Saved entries

====

(** ** Records of identifiers that the feed does not name *)

Lemma filter_filter_implied {A : Type} (f g : A -> bool) (l : list A) :
  (forall x, f x = true -> g x = true) ->
  filter f (filter g l) = filter f l.
Proof.
  intro Hfg. induction l as [|x l IH]; [reflexivity|]. cbn.
  destruct (g x) eqn:Hg; cbn.
  - now rewrite IH.
  - destruct (f x) eqn:Hf; [|exact IH]. apply Hfg in Hf. congruence.
Qed.

Lemma in_feed_has_code items item r :
  In item items -> has_code (Item.ID item) r = true -> in_feed items r = true.
Proof.
  intros Hin Hc. unfold in_feed. apply existsb_exists.
  exists (Item.ID item). split; [now apply in_map|exact Hc].
Qed.

Lemma outside_table_step items item w w' :
  In item items -> table_step (Item.ID item) w w' ->
  outside items w' = outside items w.
Proof.
  intros Hin (Hother & _). unfold outside, other_rows in *.
  assert (Himp : forall r, negb (in_feed items r) = true ->
                           negb (has_code (Item.ID item) r) = true).
  { intros r Hr. destruct (has_code (Item.ID item) r) eqn:Hc; [|reflexivity].
    rewrite (in_feed_has_code items item r Hin Hc) in Hr. discriminate. }
  rewrite <- (filter_filter_implied _ _ (rows w') Himp), Hother.
  apply filter_filter_implied, Himp.
Qed.

Lemma markAllRecordsAsDeleted_outcome w w1 :
  markAllRecordsAsDeleted w = (None, w1) ->
  rows w1 = map (set_status "deleted") (rows w)
  /\ unique_code_is_key w1 = unique_code_is_key w.
Proof.
  unfold markAllRecordsAsDeleted, db_Exec, bind, emit. cbn [exec_faults].
  destruct (exec_faults w) as [|[e|] l]; cbn; intro H; try discriminate;
    injection H as <-; now split.
Qed.

Lemma main_completes items s w r :
  main items s w = Some r ->
  exists w1, markAllRecordsAsDeleted w = (None, w1)
             /\ r = run_schedule s (processXMLData items w1).
Proof.
  unfold main. destruct (markAllRecordsAsDeleted w) as [[e|] w1];
    [discriminate|]. intro H. injection H as <-. now exists w1.
Qed.

(** C6: in a run that gets past the marking, [markAllRecordsAsDeleted] has
    set the status of every row to [deleted] and changed nothing else; and
    at every point of the run, under every interleaving, the rows whose
    identifier is absent from the feed are exactly those rows, still with
    status [deleted]. *)
Theorem absent_identifiers_stay_deleted
    (items : list Item.t) (s : list Choice) (w : World) (r : Run) :
  main items s w = Some r ->
  exists w1,
    markAllRecordsAsDeleted w = (None, w1)
    /\ rows w1 = map (set_status "deleted") (rows w)
    /\ (forall x, In x (rows w1) -> Product.Status x = "deleted")
    /\ outside items (world r) = outside items w1
    /\ (forall x, In x (rows (world r)) -> in_feed items x = false ->
          Product.Status x = "deleted").
Proof.
  intro Hmain. destruct (main_completes items s w r Hmain) as (w1 & Hmark & ->).
  exists w1. destruct (markAllRecordsAsDeleted_outcome w w1 Hmark) as [Hrows _].
  assert (Hdel : forall x, In x (rows w1) -> Product.Status x = "deleted").
  { intros x Hx. rewrite Hrows in Hx. apply in_map_iff in Hx as [x0 [<- _]].
    reflexivity. }
  destruct (run_schedule_invariant items
              (fun v => outside items v = outside items w1)) with
    (s := s) (r := processXMLData items w1) as [_ Hout].
  - intros item v Hin Hv. rewrite <- Hv.
    apply outside_table_step with item; [exact Hin|apply worker_table_step].
  - apply Inv_start.
  - reflexivity.
  - repeat split; try assumption.
    intros x Hx Hfeed. apply Hdel.
    assert (Hxo : In x (outside items (world (run_schedule s (processXMLData items w1))))).
    { unfold outside. apply filter_In. split; [exact Hx|now rewrite Hfeed]. }
    rewrite Hout in Hxo. unfold outside in Hxo. now apply filter_In in Hxo.
Qed.

(** ** One record per identifier *)

Lemma markAllRecordsAsDeleted_identifiers w :
  identifiers (snd (markAllRecordsAsDeleted w)) = identifiers w.
Proof.
  unfold markAllRecordsAsDeleted, db_Exec, bind, emit, identifiers.
  cbn [exec_faults].
  destruct (exec_faults w) as [|[e|] l]; cbn; try reflexivity;
    rewrite map_map; now apply map_ext.
Qed.

Lemma markAllRecordsAsDeleted_key w :
  unique_code_is_key (snd (markAllRecordsAsDeleted w)) = unique_code_is_key w.
Proof.
  unfold markAllRecordsAsDeleted, db_Exec, bind, emit. cbn [exec_faults].
  destruct (exec_faults w) as [|[e|] l]; reflexivity.
Qed.

Lemma keyed_extension_worker items item w v :
  In item items -> keyed_extension items w v ->
  keyed_extension items w (snd (worker item v)).
Proof.
  intros Hin (Hk & Hnd & added & Hids & Hincl).
  destruct (worker_table_step item v) as (_ & [n Hn] & Hk' & Hnd').
  split; [congruence|]. split; [now apply Hnd'|].
  exists (added ++ repeat (Item.ID item) n). split.
  - now rewrite Hn, Hids, app_assoc.
  - intros c Hc. apply in_app_or in Hc as [Hc|Hc]; [now apply Hincl|].
    apply repeat_spec in Hc. subst c. now apply in_map.
Qed.

Lemma insertProduct_refused_under_key item v :
  In (Item.ID item) (identifiers v) -> unique_code_is_key v = true ->
  exists e, fst (insertProduct (new_product item) v) = Some e
            /\ rows (snd (insertProduct (new_product item) v)) = rows v.
Proof.
  intros Hin Hkv. unfold insertProduct.
  destruct (executeWithRetry (InsertRow (new_product item)) v) as [[e|] v'] eqn:Hrun.
  - exists e. split; [reflexivity|].
    now apply executeWithRetry_outcome in Hrun.
  - exfalso. apply executeWithRetry_outcome in Hrun as [Hrun _].
    cbn in Hrun. rewrite Hkv in Hrun. cbn in Hrun.
    destruct (existsb (has_code (Item.ID item)) (rows v)) eqn:Hex;
      [discriminate|].
    apply existsb_has_code in Hex. now apply Hex.
Qed.

(** C2: under the key on the identifier, every operation of a run keeps
    one record per identifier and never changes the identifier of a row:
    the marking keeps the column of identifiers as it is; a worker, on
    every path, keeps it as a prefix and adds at most rows of its own
    identifier, without any identifier coming to occur twice; so does the
    whole run under every interleaving.  On the price-changed path, where
    the identifier is present, a successful update is followed by an
    insert that the key refuses. *)
Theorem one_record_per_identifier
    (items : list Item.t) (s : list Choice) (w : World) :
  unique_code_is_key w = true ->
  NoDup (identifiers w) ->
  identifiers (snd (markAllRecordsAsDeleted w)) = identifiers w
  /\ (forall item,
        table_step (Item.ID item) w (snd (worker item w))
        /\ NoDup (identifiers (snd (worker item w))))
  /\ keyed_extension items w (world (run_schedule s (processXMLData items w)))
  /\ (forall item v,
        In (Item.ID item) (identifiers v) -> unique_code_is_key v = true ->
        exists e, fst (insertProduct (new_product item) v) = Some e
                  /\ rows (snd (insertProduct (new_product item) v)) = rows v).
Proof.
  intros Hk Hnd. split; [apply markAllRecordsAsDeleted_identifiers|].
  split.
  { intro item. pose proof (worker_table_step item w) as Hstep.
    split; [exact Hstep|]. destruct Hstep as (_ & _ & _ & H). now apply H. }
  split.
  { destruct (run_schedule_invariant items (keyed_extension items w)) with
      (s := s) (r := processXMLData items w) as [_ H].
    - intros item v Hin Hv. now apply keyed_extension_worker.
    - apply Inv_start.
    - split; [exact Hk|]. split; [exact Hnd|]. exists [].
      split; [now rewrite app_nil_r|intros c []].
    - exact H. }
  intros item v. apply insertProduct_refused_under_key.
Qed.

(** Without the key the price-changed path leaves two rows for the
    identifier: the old one, marked [updated], and the new one. *)
Example unkeyed_table_gets_second_row :
  rows (snd (worker (sample_item "C" 7.5%float) unkeyed_sample_world))
  = [Product.mk "B" 20%float "mpn" "deleted";
     Product.mk "C" 7.5%float "mpn" "updated";
     Product.mk "C" 7.5%float "mpn" "new"].
Proof. reflexivity. Qed.

(** The lookup, when the store answers it: the price column of the first
    row of the identifier, if there is one. *)
Lemma productExists_answer c w :
  hd None (query_faults w) = None ->
  fst (productExists c w)
  = match find (has_code c) (rows w) with
    | Some r =>
        match sqlite_column (Product.Price r) with
        | Some price => (true, price, None)
        | None => (false, PrimFloat.zero, Some scan_null_error)
        end
    | None => (false, PrimFloat.zero, None)
    end.
Proof.
  unfold productExists, db_QueryRow_Scan, bind, emit.
  cbn [query_faults rows].
  destruct (query_faults w) as [|[e|] l]; cbn [hd]; intro H; try discriminate;
    unfold set_query_faults; cbn [rows];
    destruct (find (has_code c) (rows w)) as [r|]; try reflexivity;
    destruct (sqlite_column (Product.Price r)); reflexivity.
Qed.

(** X1: under the key, a price-changed item is never published: the insert
    that follows the update is refused, so the worker causes no enrichment,
    no local write and no upload, adds no row, and leaves the table either
    with the rows of the identifier marked [updated] at the new price or,
    when the update failed, as it was. *)
Theorem price_changed_not_published_under_key
    (item : Item.t) (w w0 : World) (p : float64) :
  unique_code_is_key w = true ->
  productExists (Item.ID item) w = ((true, p, None), w0) ->
  float64_eq p (Item.Price item) = false ->
  let w' := snd (worker item w) in
  emits no_publish w w'
  /\ fs w' = fs w
  /\ (rows w' = updated_rows (Item.ID item) "updated" (Item.Price item) (rows w)
      \/ rows w' = rows w).
Proof.
  intros Hk Hlook Hne w'.
  pose proof (worker_changed_eq item w w0 p Hlook Hne) as Hw.
  pose proof (productExists_found _ _ _ _ Hlook) as Hin.
  assert (Hnp : forall e, store_event e = true -> no_publish e = true)
    by apply store_event_no_publish.
  assert (E0 : emits no_publish w w0).
  { assert (H : preserves (emits no_publish) (productExists (Item.ID item)))
      by (apply productExists_emits; intros; reflexivity).
    specialize (H w). now rewrite Hlook in H. }
  pose proof (productExists_same_fs (Item.ID item) w) as F0.
  pose proof (productExists_same_table (Item.ID item) w) as [R0 K0].
  rewrite Hlook in F0, R0, K0. cbn [snd] in F0, R0, K0.
  assert (E1 : emits no_publish w0
                 (snd (updateProductStatus (Item.ID item) "updated"
                         (Item.Price item) w0)))
    by (apply executeWithRetry_emits; intros; reflexivity).
  pose proof (updateProductStatus_same_fs (Item.ID item) "updated"
                (Item.Price item) w0) as F1.
  pose proof (updateProductStatus_table_step (Item.ID item) "updated"
                (Item.Price item) w0) as (_ & [n1 I1] & K1 & _).
  assert (R1 : rows (snd (updateProductStatus (Item.ID item) "updated"
                            (Item.Price item) w0))
               = updated_rows (Item.ID item) "updated" (Item.Price item) (rows w)
               \/ rows (snd (updateProductStatus (Item.ID item) "updated"
                               (Item.Price item) w0)) = rows w).
  { unfold updateProductStatus.
    destruct (executeWithRetry _ w0) as [[e|] v] eqn:Hrun;
      apply executeWithRetry_outcome in Hrun; cbn [snd].
    - right. congruence.
    - left. destruct Hrun as [_ Hrun]. rewrite Hrun. cbn. now rewrite R0. }
  destruct (updateProductStatus _ _ _ w0) as [e1 w1]. cbn [snd] in *.
  assert (E2 : emits no_publish w1 (snd (remove_prior (Item.ID item) w1)))
    by (apply remove_prior_emits; intros; reflexivity).
  pose proof (remove_prior_same_fs (Item.ID item) w1) as F2.
  pose proof (remove_prior_same_table (Item.ID item) w1) as [R2 K2].
  destruct (remove_prior _ w1) as [u w2]. cbn [snd] in *.
  assert (Hin2 : In (Item.ID item) (identifiers w2)).
  { unfold identifiers in *. rewrite R2, I1, R0. apply in_or_app. now left. }
  assert (Hk2 : unique_code_is_key w2 = true) by congruence.
  destruct (insertProduct_refused_under_key item w2 Hin2 Hk2) as (e & He & R3).
  assert (E3 : emits no_publish w2 (snd (insertProduct (new_product item) w2)))
    by (apply executeWithRetry_emits; intros; reflexivity).
  pose proof (insertProduct_same_fs (new_product item) w2) as F3.
  destruct (insertProduct _ w2) as [e3 w3]. cbn [fst snd] in *. subst e3.
  subst w'. rewrite Hw.
  pose proof (report_emits (Some e) w3) as E4.
  pose proof (report_same_fs (Some e) w3) as F4.
  pose proof (report_same_table (Some e) w3) as [R4 _].
  unfold same_fs in *. split.
  { eapply emits_trans; [exact E0|]. eapply emits_trans; [exact E1|].
    eapply emits_trans; [exact E2|]. eapply emits_trans; [exact E3|].
    apply emits_weaken with store_event; assumption. }
  split; [congruence|].
  destruct R1 as [R1|R1]; [left|right]; congruence.
Qed.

====

## Work item
Scan the preceding records line by line, and state how many lines contain "left". Nothing else belongs in the answer.

## Your solution
3